§ **GIVEN DATA**
(** * bgbye: the video job orchestrator of [server/server.py]

    A shallow embedding of the video part of the background-removal
    service: the job registry [processing_status], the orchestrator
    [process_video] with its [try / except / finally], the per-frame step
    [process_frame], the admission endpoint [remove_background_video], the
    status endpoint [get_status] and the retention loop
    [cleanup_old_videos].

    Everything the program obtains from outside itself (subprocess exit
    codes and output, the segmentation models, the image codec, the clock)
    is read from an explicit record, so each definition is a function that
    can be evaluated on a concrete scenario. *)

From Stdlib Require Import ZArith Ascii String List Lia Sorted.
From stdpp Require Import base option list gmap strings fin_maps.

Open Scope string_scope.
Open Scope Z_scope.

(** ** Python text operations used by the server

    Texts are sequences of ASCII characters; characters above 127 are
    outside what these definitions describe. *)

Module Py.

(** [str.isspace] restricted to ASCII: TAB..CR, FS..US and SPACE. *)
Definition isspace (c : ascii) : bool :=
  let n := Ascii.N_of_ascii c in
  ((9 <=? n) && (n <=? 13) || (28 <=? n) && (n <=? 32))%N.

Fixpoint lstrip (s : string) : string :=
  match s with
  | String c s' => if isspace c then lstrip s' else s
  | EmptyString => EmptyString
  end.

Definition rstrip (s : string) : string :=
  String.rev (lstrip (String.rev s)).

(** [s.strip()] *)
Definition strip (s : string) : string := rstrip (lstrip s).

(** [s.endswith(suffix)] *)
Definition endswith (s suffix : string) : bool :=
  String.prefix (String.rev suffix) (String.rev s).

Definition digit (c : ascii) : option Z :=
  let n := Ascii.N_of_ascii c in
  if ((48 <=? n) && (n <=? 57))%N then Some (Z.of_N n - 48) else None.

(** Decimal digits with single underscores allowed between digits;
    [prev] tells whether the previous character was a digit. *)
Fixpoint digits (acc : Z) (prev : bool) (s : string) : option Z :=
  match s with
  | EmptyString => if prev then Some acc else None
  | String c s' =>
      match digit c with
      | Some d => digits (10 * acc + d) true s'
      | None =>
          if (Ascii.eqb c "_" && prev)%bool then digits acc false s' else None
      end
  end.

Definition hexdigit (n : N) : ascii :=
  Ascii.ascii_of_N (if (n <? 10)%N then 48 + n else 87 + n)%N.

Definition dquote : ascii := Ascii.ascii_of_N 34.
Definition squote : ascii := Ascii.ascii_of_N 39.
Definition backslash : ascii := Ascii.ascii_of_N 92.

Fixpoint contains (c : ascii) (s : string) : bool :=
  match s with
  | EmptyString => false
  | String c' s' => Ascii.eqb c c' || contains c s'
  end.

Fixpoint repr_body (q : ascii) (s : string) : string :=
  match s with
  | EmptyString => EmptyString
  | String c s' =>
      let n := Ascii.N_of_ascii c in
      let rest := repr_body q s' in
      if (Ascii.eqb c q || Ascii.eqb c backslash)%bool then
        String backslash (String c rest)
      else if (n =? 9)%N then String backslash (String "t" rest)
      else if (n =? 10)%N then String backslash (String "n" rest)
      else if (n =? 13)%N then String backslash (String "r" rest)
      else if ((n <? 32) || (n =? 127))%N then
        String backslash
          (String "x" (String (hexdigit (n / 16)) (String (hexdigit (n mod 16)) rest)))
      else String c rest
  end.

(** [repr(s)] of an ASCII string: single quotes unless the text has a
    single quote and no double quote. *)
Definition repr (s : string) : string :=
  let q := if (contains squote s && negb (contains dquote s))%bool
           then dquote else squote in
  String q (repr_body q s ++ String q EmptyString).

End Py.

(** ** Exceptions and outcomes of a block of statements *)

Record exn := Exn { exn_class : string; exn_msg : string }.

(** [str(e)] *)
Definition str_exn (e : exn) : string := exn_msg e.

(** [int(s)] for a text [s]: surrounding white space, one optional sign,
    decimal digits.  The interpreter's optional cap on the number of
    digits is not part of the model. *)
Definition py_int (s : string) : Z + exn :=
  let t := Py.strip s in
  let bad := Exn "ValueError"
               ("invalid literal for int() with base 10: " ++ Py.repr s) in
  match t with
  | String "+" t' => match Py.digits 0 false t' with Some n => inl n | None => inr bad end
  | String "-" t' => match Py.digits 0 false t' with Some n => inl (- n) | None => inr bad end
  | _ => match Py.digits 0 false t with Some n => inl n | None => inr bad end
  end.

(** ** Values stored in the registry *)

(** The values the server puts in a status record.  [VRatio k n] stands
    for the float [k / n * 100] computed after frame [k] of [n]. *)
Inductive pyval :=
| VStr (s : string)
| VInt (n : Z)
| VRatio (k n : nat).

Global Instance pyval_eq_dec : EqDecision pyval.
Proof. solve_decision. Defined.

(** A status record is a Python dict with string keys. *)
Abbreviation record := (gmap string pyval).

(** ** Outcomes and the state-and-exception monad *)

Inductive outcome (A : Type) :=
| Normal (a : A)        (* fell off the end of the block *)
| Returned              (* executed [return] *)
| Raised (e : exn).     (* an exception is propagating *)
Arguments Normal {A} a.
Arguments Returned {A}.
Arguments Raised {A} e.

Definition M (S A : Type) : Type := S -> S * outcome A.

Definition ret {S A} (a : A) : M S A := fun s => (s, Normal a).
Definition bind {S A B} (c : M S A) (k : A -> M S B) : M S B :=
  fun s =>
    match c s with
    | (s', Normal a) => k a s'
    | (s', Returned) => (s', Returned)
    | (s', Raised e) => (s', Raised e)
    end.
Definition raise {S A} (e : exn) : M S A := fun s => (s, Raised e).
Definition return_ {S A} : M S A := fun s => (s, Returned).
Definition gets {S A} (f : S -> A) : M S A := fun s => (s, Normal (f s)).
Definition modify {S} (f : S -> S) : M S unit := fun s => (f s, Normal tt).
Definition of_sum {S A} (r : A + exn) : M S A :=
  match r with inl a => ret a | inr e => raise e end.

Declare Scope py_scope.
Delimit Scope py_scope with py.
Notation "x <- c1 ;; c2" := (bind c1 (fun x => c2))
  (at level 100, c1 at next level, right associativity) : py_scope.
Notation "c1 ;; c2" := (bind c1 (fun _ => c2))
  (at level 100, right associativity) : py_scope.

(** [try: body  except Exception as e: handler e  finally: fin].
    A [return] in the body still runs [fin]; when [fin] itself raises,
    that exception replaces whatever the body or the handler left. *)
Definition try_except_finally {S} (body : M S unit) (handler : exn -> M S unit)
    (fin : M S unit) : M S unit :=
  fun s =>
    let '(s1, o1) := body s in
    let '(s2, o2) := match o1 with
                     | Raised e => handler e s1
                     | _ => (s1, o1)
                     end in
    let '(s3, o3) := fin s2 in
    match o3 with
    | Normal _ => (s3, o2)
    | _ => (s3, o3)
    end.

(** ** The working storage on disk *)

Definition TEMP_VIDEOS_DIR : string := "temp_videos".

(** [os.path.join a b] on POSIX. *)
Definition os_path_join (a b : string) : string :=
  if String.prefix "/" b then b
  else if (String.eqb a "" || Py.endswith a "/")%bool then a ++ b
  else a ++ "/" ++ b.

Definition FRAMES_DIR : string := os_path_join TEMP_VIDEOS_DIR "frames".

(** A directory of regular files: name to bytes. *)
Abbreviation directory := (gmap string string).

(** The layout the server keeps under [TEMP_VIDEOS_DIR]: the uploaded and
    encoded videos as regular files, and the directory [frames] with one
    directory of frame images per job.  [fs_frames = None] when the
    directory [frames] itself is absent.  Paths are addressed by their
    components: a video file by its name, a job's directory by the job
    identifier, a frame by both. *)
Record filesystem := Filesystem {
  fs_videos : directory;
  fs_frames : option (gmap string directory)
}.

Definition job_dir (fs : filesystem) (video_id : string) : option directory :=
  d ← fs_frames fs; d !! video_id.
(** * A minimal HTTP/1.1 server (server.py): model and verified properties

    The development follows the layout of [server.py]:

    - [PyStr]: the operations of Python's [str] and [bytes] that the server
      uses ([split], [strip], [lower], [startswith], slicing, [int], the
      UTF-8 codec), on sequences of code points and of bytes;
    - [PosixPath]: [os.path.join], [normpath], [abspath], [dirname];
    - [exception], [result]: the exceptions that the code raises and
      catches;
    - [FS]: the file-system calls of [FileHandler] as a tree of calls, and a
      handler that runs such a tree on a finite-map model of the disk;
    - [socket]: the client socket, with calls that can fail;
    - [HTTPRequest], [FileHandler], [HTTPServer] and [handle_client];
    - the properties, one section per component. *)

From Stdlib Require Import ZArith NArith List String Ascii Bool Lia.
From Stdlib.Strings Require Import Byte.
From stdpp Require Import base option list gmap.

§ **REQUIREMENT**
What you return should be the lines from the beginning of the records through the one that contains "[cleanup_old_videos].", repeated exactly and with no additions.

§ **SOLUTION TO THE EXERCISE**
(** * bgbye: the video job orchestrator of [server/server.py]

    A shallow embedding of the video part of the background-removal
    service: the job registry [processing_status], the orchestrator
    [process_video] with its [try / except / finally], the per-frame step
    [process_frame], the admission endpoint [remove_background_video], the
    status endpoint [get_status] and the retention loop
    [cleanup_old_videos].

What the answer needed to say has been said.